Holmberg Mathias J, Granfeldt Asger, Moskowitz Ari, Lauridsen Kasper G, Bergum Daniel, Christiansen Christian F, Nolan Jerry P, Andersen Lars W
Department of Clinical Medicine, Aarhus University, Aarhus, Denmark.
Department of Anesthesiology and Intensive Care, Aarhus University Hospital, Aarhus, Denmark.
JAMA Intern Med. 2025 Apr 1;185(4):391-397. doi: 10.1001/jamainternmed.2024.7814.
There are no validated decision rules for terminating resuscitation during in-hospital cardiac arrest. Decision rules may guide termination and prevent inappropriate early termination of resuscitation.
To develop and validate termination of resuscitation rules for in-hospital cardiac arrest.
DESIGN, SETTING, AND PARTICIPANTS: In this prognostic study, potential decision rules were developed using a national in-hospital cardiac arrest registry from Denmark (data from 2017 to 2022) and validated using registries from Sweden (data from 2007 to 2021) and Norway (data from 2021 to 2022). Six variables (age, initial rhythm, witnessed status, monitored status, intensive care unit location, and resuscitation duration) were considered based on their bedside availability. Prognostic metrics were computed for all possible variable combinations. CIs were obtained using bootstrapping. Rules with a false-positive rate below 1% (predicting death in patients who might otherwise survive) and a positive rate of more than 10% (proportion of all cases for whom termination is proposed) were considered appropriate.

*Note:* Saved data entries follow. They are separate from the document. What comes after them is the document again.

Lemma byCategory_case_of_name_witness :
  page_of (byCategory example_facts "PHYSICS")
  = page_of (byCategory example_facts "physics")
  ∧ status (byCategory example_facts "PHYSICS")
    = status (byCategory example_facts "physics").
Proof.
  apply (byCategory_case_of_name example_facts "PHYSICS" "physics").
  apply toLowerCase_same. reflexivity.
Defined.

(** X21. In a loaded corpus, with an offset and a limit that are not
    negative, the ids of a page are consecutive and start at
    [offset + 1]. *)
Theorem listPage_ids factsData limit_q offset_q l o :
  parseInt (nullish limit_q "100") = Num l →
  parseInt (nullish offset_q "0") = Num o →
  0 ≤ o → 0 ≤ l →
  id <$> page_of (listPage (load factsData) limit_q offset_q)
  = seqZ (o + 1)
      (Z.of_nat (length (page_of (listPage (load factsData) limit_q offset_q)))).
Proof.
  intros Hl Ho Hnn Hlim.
  rewrite (listPage_data (load factsData) limit_q offset_q l o) by done.
  cbn [page_of body json].
  rewrite length_take, length_drop, length_load.
  replace (Z.to_nat (Z.min l 1000))
    with (Z.to_nat (o + Z.min l 1000 - Z.max o 0)) at 1 by lia.
  rewrite <- positions_between_spec.
  rewrite ids_positions_between_load by done.
  destruct (decide (o ≤ Z.of_nat (length factsData))).
  - f_equal. lia.
  - rewrite !seqZ_nil by lia. done.
Qed.

Lemma listPage_ids_witness :
  id <$> page_of (listPage example_facts (Some "3") (Some "1")) = seqZ 2 3.
Proof.
  apply (listPage_ids example_data (Some "3") (Some "1") 3 1);
    [reflexivity | reflexivity | lia | lia].
Defined.
(** * Deep Vision front end: interview flow and Mermaid repair

    A shallow embedding of the interview logic of the [deepVision()]
    component (dimension traversal, answer selection and composition,
    question fetching, answer submission, progress) and of the text
    repair that [renderMermaidCharts] applies to a diagram definition
    before handing it to the renderer.

    JavaScript strings are sequences of UTF-16 code units; they are
    modelled as [list Z].  Object keys that the component itself spells
    out (the dimension keys) are [string]s, and the [dimensions] object of
    a session is a [gmap string Dimension].  An operation that can throw
    returns an [option]; [None] is the thrown exception. *)

From Stdlib Require Import ZArith QArith Qround Lia List Bool Ascii String DecimalString.
From Stdlib Require Floats Uint63.
From stdpp Require Import base option list gmap strings.

Local Open Scope Z_scope.

(** ** JavaScript strings *)

Module Js.

(** Code units of an ASCII literal. *)
Definition u (s : string) : list Z :=
  List.map (fun a => Z.of_nat (nat_of_ascii a)) (list_ascii_of_string s).

(** [WhiteSpace] and [LineTerminator] code units: what [trim] strips and
    what the pattern [\s] accepts. *)
Definition is_space (c : Z) : bool :=
  ((9 <=? c) && (c <=? 13)) || (c =? 32) || (c =? 160) || (c =? 5760)
  || ((8192 <=? c) && (c <=? 8202)) || (c =? 8232) || (c =? 8233)
  || (c =? 8239) || (c =? 8287) || (c =? 12288) || (c =? 65279).

Fixpoint trimStart (s : list Z) : list Z :=
  match s with
  | c :: s' => if is_space c then trimStart s' else s
  | [] => []
  end.

Definition trimEnd (s : list Z) : list Z := rev (trimStart (rev s)).

(** [String.prototype.trim] *)
Definition trim (s : list Z) : list Z := trimEnd (trimStart s).

(** [Array.prototype.join] on an array of strings. *)
Fixpoint join (sep : list Z) (items : list (list Z)) : list Z :=
  match items with
  | [] => []
  | [x] => x
  | x :: rest => x ++ sep ++ join sep rest
  end.

(** [Array.prototype.indexOf]; -1 when the element is absent. *)
Fixpoint indexOf_from {A} `{EqDecision A} (i : Z) (l : list A) (x : A) : Z :=
  match l with
  | [] => -1
  | y :: l' => if decide (y = x) then i else indexOf_from (i + 1) l' x
  end.

Definition indexOf {A} `{EqDecision A} (l : list A) (x : A) : Z :=
  indexOf_from 0 l x.

(** Element access [l[i]]; [None] is [undefined]. *)
Definition at_index {A} (l : list A) (i : Z) : option A :=
  if i <? 0 then None else l !! Z.to_nat i.

(** [Math.round] on a rational: the nearest integer, ties towards
    positive infinity. *)
Definition Math_round (q : Q) : Z := Qfloor (q + (1 # 2))%Q.

(** Truthiness of a string: every string but the empty one. *)
Definition truthy (s : list Z) : bool :=
  match s with [] => false | _ => true end.

End Js.

(** ** Data model *)

(** An entry of [session.dimensions]. *)
Record Dimension := { coverage : Z }.

Record LogEntry := {
  log_question : list Z;
  log_answer : list Z;
  log_dimension : string;
  log_options : list (list Z);
  log_multi_select : bool
}.

Record Session := {
  session_id : list Z;
  dimensions : gmap string Dimension;
  interview_log : list LogEntry
}.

The primary outcome was 30-day mortality.
The cohorts included 9863 Danish, 12 781 Swedish, and 1308 Norwegian patients. The overall median (IQR) age was 74 (66-81) years, 63% were male, and the median (IQR) resuscitation duration was 13 (5-23) minutes. Of 53 864 possible termination rules, 5 were identified as relevant for clinical use. The best performing rule included 4 variables (unwitnessed, unmonitored, initial rhythm of asystole, and resuscitation duration more than or equal to 10 minutes). The rule proposed termination in 110 per 1000 cardiac arrests (positive rate, 11%; 95% CI, 10%-11%) and predicted 30-day mortality incorrectly in 6 per 1000 cases (false-positive rate, 0.6%; 95% CI, 0.3%-0.9%). All 5 rules performed similarly across all 3 cohorts.
In this prognostic study, 5 termination of resuscitation rules were developed and validated for in-hospital cardiac arrest. The best performing rule had a low false-positive rate and a reasonable positive rate in all national cohorts. These termination of resuscitation rules may aid decision-making during resuscitation.
对于院内心脏骤停期间终止复苏,尚无经过验证的决策规则。决策规则可指导终止复苏,并防止不适当的过早终止复苏。
制定并验证院内心脏骤停复苏终止规则。
设计、设置和参与者:在这项预后研究中,利用丹麦的全国院内心脏骤停登记处(2017年至2022年的数据)制定潜在的决策规则,并利用瑞典(2007年至2021年的数据)和挪威(2021年至2022年的数据)的登记处进行验证。根据六个变量(年龄、初始心律、是否有目击者、监测状态、重症监护病房位置和复苏持续时间)在床边的可获取性进行考量。计算所有可能变量组合的预后指标。通过自抽样法获得置信区间。假阳性率低于1%(预测原本可能存活的患者死亡)且阳性率超过10%(建议终止复苏的所有病例的比例)的规则被认为是合适的。
主要结局是30天死亡率。
队列包括9863名丹麦患者、12781名瑞典患者和1308名挪威患者。总体年龄中位数(四分位间距)为74(66 - 81)岁,63%为男性,复苏持续时间中位数(四分位间距)为13(5 - 23)分钟。在53864条可能的终止规则中,有5条被确定与临床应用相关。表现最佳的规则包括4个变量(无目击者、未监测、初始心律为心搏停止以及复苏持续时间大于或等于10分钟)。该规则建议在每1000次心脏骤停中有110次终止复苏(阳性率,11%;95%置信区间,10% - 11%),并且在每1000例病例中有6例错误预测30天死亡率(假阳性率,0.6%;95%置信区间,0.3% - 0.9%)。所有5条规则在所有3个队列中的表现相似。
在这项预后研究中,为院内心脏骤停制定并验证了5条复苏终止规则。表现最佳的规则在所有国家队列中具有较低的假阳性率和合理的阳性率。这些复苏终止规则可能有助于复苏期间的决策制定。